Basis for Calculating Boron Dilution Scenarios in PWR by 3D Neutron Kinetics
NURETH-14 - 2011 September 25-30


Presented at:
NURETH-14
2011 September 25-30
Location:
Toronto, Canada
Session Title:
B3-4 Core Thermalhydraulics and Subchannel Analysis

Authors:
Patricia Pla (GRNSPG-UNIPI/UPC)
Carlo Parisi (GRNSPG-UNIPI)
Regina Galetti (CNEN)
Francesco S. D'Auria (University of Pisa, GRNSPG, Italy)
Giorgio Galassi (GRNSPG-UNIPI)
Francesc Reventós (Universitat Politécnica de Catalunya)
  

Abstract

The origin of the performed study was the analysis of 20 cm2 small break LOCA in the lower

plenum in a four-loop PWR nuclear reactor by Relap5 code stand-alone (0DNK) in which boron

 dilution was observed in more than one loop seal. In order to have a more precise result of the

boron dilution NK feedback effect, the original nodalization was refined axially in the core area to couple

with PARCS v.2.7 code (3DNK). The neutron macroscopic XSec database was generated by the

lattice transport code HELIOS.

Before using the new model to predict boron dilution transients, a necessary activity is the

qualification of the model (the boron feedback calculated by the Neutronic Cross Sections) against

boron changes, so a group of sensitivity calculations injecting more or less borated water in the cold

leg were performed either with Relap5 code stand-alone (0DNK) and with Relap5 coupled with

PARCS v.2.7 (3DNK) code in order to analyze the reactor power response to the boron injection and

the differences using a 0DNK or a coupled 3DNK nodalization.

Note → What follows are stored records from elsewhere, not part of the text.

(** * Log-Analyzer: the sensing layer of [log_analyzer.py]

    A shallow embedding of [AdvancedLogAnalyzer] and the properties of its
    specification.

    Conventions of the model.
    - A Python [str] is the list of its characters ([str := list ascii]); a
      character is a code point below 256, classified the way CPython
      classifies Latin-1 ([str.isspace], [str.isalnum], [str.lower]).
    - Python integers are [Z]; [int] on a text of more than 4300 digits
      raises [ValueError], the default limit of CPython 3.11.
    - The regular expressions of the source are written out as the
      deterministic scanners they denote; each scanner's comment carries the
      pattern it implements (the greedy group of any character, a dot and a
      star in parentheses, is written DOTSTAR).
    - An exception is a value of [exn]; code that may raise returns a
      [result].
    - Floating-point values are kept as the expressions that produce them;
      only the overflow of the conversion to a float is modelled.
    - [json.loads], [json.dumps], [str] and [csv.DictReader] are parameters
      of the normalizer. *)

From Stdlib Require Import Ascii String ZArith Lia Bool Permutation List.
From Stdlib Require Import DecimalString Sorted.
Import ListNotations.

Local Open Scope Z_scope.
Local Open Scope list_scope.

(** ** Strings *)

Definition str := list ascii.

Definition lit (s : string) : str := list_ascii_of_string s.

Definition code (c : ascii) : N := N_of_ascii c.

Definition in_range (lo hi : N) (c : ascii) : bool :=
  (N.leb lo (code c) && N.leb (code c) hi)%bool.

Definition chr_nl : ascii := ascii_of_N 10.
Definition chr_quote : ascii := ascii_of_N 39.
Definition chr_dquote : ascii := ascii_of_N 34.

(** [str.isspace] on Latin-1, which is also the class "\s". *)
Definition is_space (c : ascii) : bool :=
  (in_range 9 13 c || in_range 28 32 c
   || N.eqb (code c) 133 || N.eqb (code c) 160)%bool.

(** The class "\d" on Latin-1: the ten decimal digits. *)
Definition is_digit (c : ascii) : bool := in_range 48 57 c.

Definition is_ascii_alpha (c : ascii) : bool :=
  (in_range 65 90 c || in_range 97 122 c)%bool.

(** The Latin-1 characters above 127 for which [str.isalnum] holds. *)
Definition is_latin1_alnum (c : ascii) : bool :=
  (N.eqb (code c) 170 || in_range 178 179 c || N.eqb (code c) 181
   || in_range 185 186 c || in_range 188 190 c
   || in_range 192 214 c || in_range 216 246 c || in_range 248 255 c)%bool.

(** The class "\w": [str.isalnum] or the underscore. *)
Definition is_word (c : ascii) : bool :=
  (is_ascii_alpha c || is_digit c || N.eqb (code c) 95
   || is_latin1_alnum c)%bool.

(** [str.lower] on one Latin-1 character. *)
Definition lower_char (c : ascii) : ascii :=
  if (in_range 65 90 c || in_range 192 214 c || in_range 216 222 c)%bool
  then ascii_of_N (code c + 32) else c.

To complete the study a benchmark calculation was performed considering a 20 cm2 break in the

lower plenum, in which the reactor trip by control rods has been disabled and boron injection was

simulated in the cold leg. This calculation utilized the Relap5 code stand-alone (0DNK) and the

Relap5 coupled with PARCS v.2.7 (3DNK) code, in order to see the differences using a 0DNK or a

coupled 3DNK model.

Non negligible differences have been found in all cases in the comparison of 0DNK and coupled

3DNK results analyzed, in relation to the core power. These results challenge the evaluation of the

uncertainties in case of coupled thermalhydraulic-3DNK calculations. A comprehensive evaluation

of the relevant uncertainties of the 3D NK TH coupled calculations is needed.